Reports: For this project each team will submit one report in IEEE journal format not exceeding 15 pages (including the Appendix). It is expected that team members will divide the various tasks in a fair and reasonable way, and will contribute the same amount of effort/work. A group where only some students work on the project will automatically get a zero in the report grade. Include in your report a description of the hand calculations, as well as the results and the block diagrams of the Agilent-ADS simulations. Also include a copy of the filter layouts with all dimensions. You will need to give a gerber file of your filter layouts to Yuan Li by 4/1 the latest. Allow for extra microstrip length at the input and output ports of the filters.
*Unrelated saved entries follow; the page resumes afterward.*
(* ===== verification/Tracing.v ===== *)
(** agent-harness: the trace of a run (observability/tracing.py), over an interface
    to Langfuse's SDK, and what its documentation says of the server.

    The SDK queues what it is given, sends it on [flush], and swallows its own
    failures, so its calls never raise. *)
From S2P Require Import Prelude PyStr Json Http.

(** ** The SDK *)

(** [Langfuse(public_key=..., secret_key=..., host=...)]. *)
Record LangfuseOptions := MkLangfuseOptions {
  lfo_public_key : string;
  lfo_secret_key : string;
  lfo_host : string
}.

(** The arguments of [langfuse.trace], [trace.span] and [trace.generation]. *)
Record TraceBody := MkTraceBody {
  trb_id : string;
  trb_name : string;
  trb_user_id : string;
  trb_input : json;
  trb_output : json;
  trb_tags : list string;
  trb_metadata : json
}.

Record SpanBody := MkSpanBody {
  spb_name : string;
  spb_input : json;
  spb_output : json;
  spb_metadata : json
}.

Record GenerationBody := MkGenerationBody {
  gnb_name : string;
  gnb_model : string;
  gnb_input : json;
  gnb_output : json;
  gnb_usage : json
}.

(** The two observations are of the trace with the id given. *)
Class LangfuseSdk (X : Type) := {
  lf_trace : TraceBody → X → X;
  lf_span : string → SpanBody → X → X;
  lf_generation : string → GenerationBody → X → X;
  lf_flush : X → X
}.

(** ** observability/tracing.py *)

(** The settings of the harness that name a Langfuse project. *)
(* @ harness/config.py:60-62 Settings: langfuse *)
Record LangfuseSettings := MkLangfuseSettings {
  lfs_public_key : string;
  lfs_secret_key : string;
  lfs_host : string
}.

(* @ harness/observability/tracing.py:13-18 get_langfuse_client *)
Definition get_langfuse_client (settings : LangfuseSettings) : LangfuseOptions :=
  MkLangfuseOptions (lfs_public_key settings) (lfs_secret_key settings) (lfs_host settings).

(* @ harness/observability/tracing.py:45-72 record_run: the trace *)
Definition run_trace (trace_id tenant_id user_id agent_id execution_mode : string) (input_text output_text : json)
    (cache_hit : bool) (cited_chunks : list json) : TraceBody :=
  {| trb_id := trace_id; trb_name := "agent_run"; trb_user_id := user_id;
     trb_input := input_text; trb_output := output_text;
     trb_tags := ["agent:" +:+ agent_id; "tenant:" +:+ tenant_id];
     trb_metadata := JObj [("tenant_id", JStr tenant_id); ("agent_id", JStr agent_id);
                           ("execution_mode", JStr execution_mode); ("cache_hit", JBool cache_hit);
                           ("cited_chunks", JArr cited_chunks)] |}.

(* @ harness/observability/tracing.py:21-87 record_run *)
Definition record_run {X} `{LangfuseSdk X} (trace_id tenant_id user_id agent_id execution_mode model_alias : string)
    (input_text output_text : json) (input_tokens output_tokens : Z) (cache_hit : bool) (cited_chunks : list json)
    (x : X) : X :=
  let x := lf_trace (run_trace trace_id tenant_id user_id agent_id execution_mode input_text output_text cache_hit
                       cited_chunks) x in
  let x := if cache_hit
           then lf_span trace_id (MkSpanBody "cache_lookup" input_text output_text (JObj [("hit", JBool true)])) x
           else lf_generation trace_id
                  (MkGenerationBody "llm_call_1" model_alias input_text output_text
                     (JObj [("input", JInt input_tokens); ("output", JInt output_tokens); ("unit", JStr "TOKENS")])) x in
  lf_flush x.

(** ** The server *)

(** A trace as the server keeps it: the body last sent under the id, and when. *)
Record StoredTrace := MkStoredTrace {
  stt_body : TraceBody;
  stt_timestamp : string
}.

(** Traces by id. What is queued is sent by [flush], in order, each replacing what
    the server had under its id; observations leave the traces themselves alone. *)
Class LangfuseServer (X : Type) `{LangfuseSdk X} := {
  server_traces : X → list (string * StoredTrace);
  sdk_queue : X → list (string * StoredTrace);
  lf_trace_queues body x :
    server_traces (lf_trace body x) = server_traces x ∧
    ∃ timestamp, sdk_queue (lf_trace body x) = sdk_queue x ++ [(trb_id body, MkStoredTrace body timestamp)];
  lf_span_queues id body x :
    server_traces (lf_span id body x) = server_traces x ∧ sdk_queue (lf_span id body x) = sdk_queue x;
  lf_generation_queues id body x :
    server_traces (lf_generation id body x) = server_traces x ∧ sdk_queue (lf_generation id body x) = sdk_queue x;
  lf_flush_sends x :
    server_traces (lf_flush x) = fold_left (fun d kv => dict_set kv.1 kv.2 d) (sdk_queue x) (server_traces x) ∧
    sdk_queue (lf_flush x) = []
}.

(** A recorded run is the server's trace under its id; the other traces, once the
    queue was empty, are what they were. *)
Lemma record_run_stored {X} `{LangfuseServer X} trace_id tenant_id user_id agent_id execution_mode model_alias
    input_text output_text input_tokens output_tokens cache_hit cited_chunks (x : X) :
  let x' := record_run trace_id tenant_id user_id agent_id execution_mode model_alias input_text output_text
              input_tokens output_tokens cache_hit cited_chunks x in
  (∃ timestamp, dict_get trace_id (server_traces x') =
     Some (MkStoredTrace (run_trace trace_id tenant_id user_id agent_id execution_mode input_text output_text
                            cache_hit cited_chunks) timestamp)) ∧
  sdk_queue x' = [] ∧
  (sdk_queue x = [] → ∀ id, id ≠ trace_id → dict_get id (server_traces x') = dict_get id (server_traces x)).
Proof.
  intros x'. unfold record_run in x'. set (body := run_trace _ _ _ _ _ _ _ _ _) in *.
  destruct (lf_trace_queues body x) as (Hs & timestamp & Hq). set (x1 := lf_trace body x) in *.
  set (x2 := if cache_hit then _ else _) in x'.
  assert (server_traces x2 = server_traces x1 ∧ sdk_queue x2 = sdk_queue x1) as [Hs2 Hq2].
  { unfold x2. destruct cache_hit; [apply lf_span_queues|apply lf_generation_queues]. }
  destruct (lf_flush_sends x2) as [Hs' Hq']. rewrite Hs2, Hq2, Hs, Hq, fold_left_app in Hs'. cbn in Hs'.
  subst x'. rewrite Hs'. split_and!; [exists timestamp; apply dict_get_set_eq|exact Hq'|].
  intros -> id Hid. cbn. by rewrite dict_get_set_ne.
Qed.

(** ** A plain server: one process that keeps its traces in a dictionary *)

Record LangfuseStore := MkLangfuseStore {
  lst_clock : list string;
  lst_queue : list (string * StoredTrace);
  lst_traces : list (string * StoredTrace)
}.

(** Every trace gets the next reading of the clock. *)
#[export] Instance store_sdk : LangfuseSdk LangfuseStore := {|
  lf_trace body x :=
    MkLangfuseStore (tail (lst_clock x))
      (lst_queue x ++ [(trb_id body, MkStoredTrace body (from_option id "" (head (lst_clock x))))]) (lst_traces x);
  lf_span _ _ x := x;
  lf_generation _ _ x := x;
  lf_flush x :=
    MkLangfuseStore (lst_clock x) [] (fold_left (fun d kv => dict_set kv.1 kv.2 d) (lst_queue x) (lst_traces x))
|}.

#[export, refine] Instance store_server : LangfuseServer LangfuseStore := {|
  server_traces := lst_traces;
  sdk_queue := lst_queue
|}.
Proof.
  - intros body x. split; [done|]. by eexists.
  - done.
  - done.
  - done.
Defined.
Here are a few things your project report should include: 1) Introduction, where you will describe the goal of the project and the components (e.g. resistor type, substrate material etc.) to be used. 2) Design, where you will show the analytical or graphical (Smith chart) process to design the desired circuit. In this section, you should include the initial values for lengths and characteristic impedances of transmission lines that will be part of the lowpass and bandpass filters, prototype values for the filters etc. At the end of the section you should show the final design (all parameters included) that is the result of the method you used. 3) Simulation and Optimization, where you will describe the software tools you used to simulate the performance of the circuit and optimize it or fine-tune it. You should include specific information, such as the optimization method used, as well as hard copies of your schematics and test benches. You can also include some of the simulated results (all of the simulations will be compared with measurements at the next section). Describe the optimization process and any differences with your initial design (the one from part 2). 4) Fabrication, where you will outline the fabrication steps (if applicable). 5) Measurements, where you will describe all measurements performed (include block diagrams of set-ups, equipment used etc.) and compare the measured with the simulated results (e.g. in one graph you want to plot both the simulated and measured insertion loss of the filter). You should definitely explain any differences between the measurements and the simulations. You need to have a graph for each one of the measurements that you performed. 6) Conclusions, where you will summarize your achievements (also include a brief description of reasons that might have led to good or poor circuit performance) and provide recommendations for improving the performance of the circuit in future design iterations.